(** The dithering and SSAO controls (application.cpp:343-365). *)
Definition panel_ssao (i : PanelInput) (t : Toggles) (x : FxGui) : Toggles * FxGui :=
  let ssao := checkbox (pi_ssao i) (t_ssao t) in
  let t1 := {| t_light_eq := t_light_eq t; t_pcf := t_pcf t; t_dithering := checkbox (pi_dithering i) (t_dithering t);
               t_ssao := ssao; t_hdr := t_hdr t; t_irr := t_irr t; t_irr3 := t_irr3 t;
               t_reflections := t_reflections t; t_show_probes := t_show_probes t; t_volumetric := t_volumetric t;
               t_show_refl := t_show_refl t; t_ssao_blur := t_ssao_blur t; t_refl_calc := t_refl_calc t;
               t_hdr_gamma := t_hdr_gamma t; t_depth_viewport := t_depth_viewport t;
               t_blur_iterations := t_blur_iterations t |} in
  if negb ssao then (t1, x) else
  let plus := checkbox (pi_ssao_plus i) (x_ssao_plus x) in
  let blur1 := if plus then checkbox (pi_ssao_blur i) (t_ssao_blur t) else t_ssao_blur t in
  let samples := default (x_ssao_samples x) (pi_ssao_samples i) in
  let points := if pi_ssao_plus i || bool_decide (is_Some (pi_ssao_samples i))
                then generateSpherePoints samples 1 plus else x_ssao_points x in
  let blur := if negb plus then false else blur1 in
  ({| t_light_eq := t_light_eq t1; t_pcf := t_pcf t1; t_dithering := t_dithering t1; t_ssao := ssao;
      t_hdr := t_hdr t1; t_irr := t_irr t1; t_irr3 := t_irr3 t1; t_reflections := t_reflections t1;
      t_show_probes := t_show_probes t1; t_volumetric := t_volumetric t1; t_show_refl := t_show_refl t1;
      t_ssao_blur := blur; t_refl_calc := t_refl_calc t1; t_hdr_gamma := t_hdr_gamma t1;
      t_depth_viewport := t_depth_viewport t1; t_blur_iterations := t_blur_iterations t1 |},
   {| x_bloom_th := x_bloom_th x; x_bloom_soft_th := x_bloom_soft_th x; x_min_dof := x_min_dof x;
      x_max_dof := x_max_dof x; x_focal := x_focal x; x_grain := x_grain x; x_lens := x_lens x;
      x_hdr_scale := x_hdr_scale x; x_hdr_avg := x_hdr_avg x; x_hdr_white := x_hdr_white x;
      x_ssao_intensity := default (x_ssao_intensity x) (pi_ssao_intensity i);
      x_ssao_samples := samples; x_ssao_plus := plus;
      x_ssao_bias := default (x_ssao_bias x) (pi_ssao_bias i); x_ssao_points := points; x_air := x_air x |}).

(** Apply a change of the panel's fields to the renderer. *)
Definition on_gui (f : Toggles -> FxGui -> Toggles * FxGui) : M World unit :=
  mmodify (set_r (fun r => let '(t, x) := f (toggles_of r) (fxgui_of (r_fx r)) in with_gui t x r)).

Definition set_toggles (f : Toggles -> Toggles) : M World unit := on_gui (fun t x => (f t, x)).

(** One flag of [Toggles] changed. *)
Definition toggles_with (t : Toggles) (irr irr3 showp refl rc showr vol : bool) : Toggles :=
  {| t_light_eq := t_light_eq t; t_pcf := t_pcf t; t_dithering := t_dithering t; t_ssao := t_ssao t;
     t_hdr := t_hdr t; t_irr := irr; t_irr3 := irr3; t_reflections := refl; t_show_probes := showp;
     t_volumetric := vol; t_show_refl := showr; t_ssao_blur := t_ssao_blur t; t_refl_calc := rc;
     t_hdr_gamma := t_hdr_gamma t; t_depth_viewport := t_depth_viewport t;
     t_blur_iterations := t_blur_iterations t |}.

(** The irradiance controls (application.cpp:367-376): the bake runs
    when irradiance is on and the probe texture is missing or the box
    was just ticked. *)
Definition panel_irradiance (i : PanelInput) : M World unit :=
  set_toggles (fun t => toggles_with t (checkbox (pi_irr i) (t_irr t)) (t_irr3 t) (t_show_probes t)
                          (t_reflections t) (t_refl_calc t) (t_show_refl t) (t_volumetric t)) ;;;
  w <- mget ;;
  if r_activate_irr (w_r w) then
    (if bool_decide (r_probes_texture (w_r w) = None) || pi_irr i
     then Probes.updateProbes cubemapFaceNormals computeSH else mret tt) ;;;
    set_toggles (fun t => toggles_with t (t_irr t) (checkbox (pi_trilinear i) (t_irr3 t))
                            (checkbox (pi_show_probes i) (t_show_probes t))
                            (t_reflections t) (t_refl_calc t) (t_show_refl t) (t_volumetric t))
  else mret tt.

(** The reflection controls (application.cpp:378-389). *)
Definition panel_reflections (i : PanelInput) : M World unit :=
  set_toggles (fun t => toggles_with t (t_irr t) (t_irr3 t) (t_show_probes t)
                          (checkbox (pi_reflections i) (t_reflections t)) (t_refl_calc t) (t_show_refl t)
                          (t_volumetric t)) ;;;
  w <- mget ;;
  if r_reflections (w_r w) then
    (if pi_reflections i then
       set_toggles (fun t => toggles_with t (t_irr t) (t_irr3 t) (t_show_probes t) (t_reflections t) true
                               (t_show_refl t) (t_volumetric t)) ;;;
       Probes.updateReflectionProbes cubemapFaceNormals
     else mret tt) ;;;
    set_toggles (fun t => toggles_with t (t_irr t) (t_irr3 t) (t_show_probes t) (t_reflections t)
                            (t_refl_calc t) (checkbox (pi_show_reflection_probes i) (t_show_refl t))
                            (t_volumetric t))
  else mret tt.

(** The volumetric controls (application.cpp:391-395). *)
Definition panel_volumetric (i : PanelInput) : M World unit :=
  on_gui (fun t x =>
    let vol := checkbox (pi_volumetric i) (t_volumetric t) in
    (toggles_with t (t_irr t) (t_irr3 t) (t_show_probes t) (t_reflections t) (t_refl_calc t) (t_show_refl t) vol,
     if vol then {| x_bloom_th := x_bloom_th x; x_bloom_soft_th := x_bloom_soft_th x; x_min_dof := x_min_dof x;
                    x_max_dof := x_max_dof x; x_focal := x_focal x; x_grain := x_grain x; x_lens := x_lens x;
                    x_hdr_scale := x_hdr_scale x; x_hdr_avg := x_hdr_avg x; x_hdr_white := x_hdr_white x;
                    x_ssao_intensity := x_ssao_intensity x; x_ssao_samples := x_ssao_samples x;
                    x_ssao_plus := x_ssao_plus x; x_ssao_bias := x_ssao_bias x;
                    x_ssao_points := x_ssao_points x; x_air := default (x_air x) (pi_air_density i) |}
     else x)).

(** The scene colours (application.cpp:399-400) with [ColorEdit4]'s
    fourth float on the background written to [ambient_light.x]. *)
Definition set_colors (bg amb : Vec3) (s : Scene) : Scene :=
  {| scn_background := bg; scn_ambient := amb; scn_cam_eye := scn_cam_eye s;
     scn_cam_center := scn_cam_center s; scn_cam_fov := scn_cam_fov s;
     scn_environment := scn_environment s; scn_filename := scn_filename s; scn_entities := scn_entities s |}.

Definition set_scene (f : Scene -> Scene) (w : World) : World :=
  {| w_r := w_r w; w_scene := f (w_scene w); w_nodes := w_nodes w; w_quality := w_quality w;
     w_width := w_width w; w_height := w_height w; w_gl := w_gl w |}.

Definition color_edits (i : PanelInput) (s : Scene) : Scene :=
  let s1 := match pi_bg i with
            | Some (rgb, a) => let '(_, ay, az) := scn_ambient s in set_colors rgb (a, ay, az) s
            | None => s
            end in
  match pi_ambient i with Some rgb => set_colors (scn_background s1) rgb s1 | None => s1 end.

(** [BaseEntity::renderInMenu] (scene.cpp:163-172). *)
Definition BaseEntity_renderInMenu (m : EntityMenu) (e : Entity) : Entity :=
  {| e_name := e_name e; e_model := default (e_model e) (em_model m);
     e_visible := checkbox (em_visible m) (e_visible e); e_data := e_data e |}.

* * *

▸ What the task requires: Extract each line from the listing that holds the word "Definition".

▸ Your solution:
Definition panel_ssao (i : PanelInput) (t : Toggles) (x : FxGui) : Toggles * FxGui :=
Definition on_gui (f : Toggles -> FxGui -> Toggles * FxGui) : M World unit :=
Definition set_toggles (f : Toggles -> Toggles) : M World unit := on_gui (fun t x => (f t, x)).
Definition toggles_with (t : Toggles) (irr irr3 showp refl rc showr vol : bool) : Toggles :=
Definition panel_irradiance (i : PanelInput) : M World unit :=
Definition panel_reflections (i : PanelInput) : M World unit :=
Definition panel_volumetric (i : PanelInput) : M World unit :=
Definition set_colors (bg amb : Vec3) (s : Scene) : Scene :=
Definition set_scene (f : Scene -> Scene) (w : World) : World :=
Definition color_edits (i : PanelInput) (s : Scene) : Scene :=
Definition BaseEntity_renderInMenu (m : EntityMenu) (e : Entity) : Entity :=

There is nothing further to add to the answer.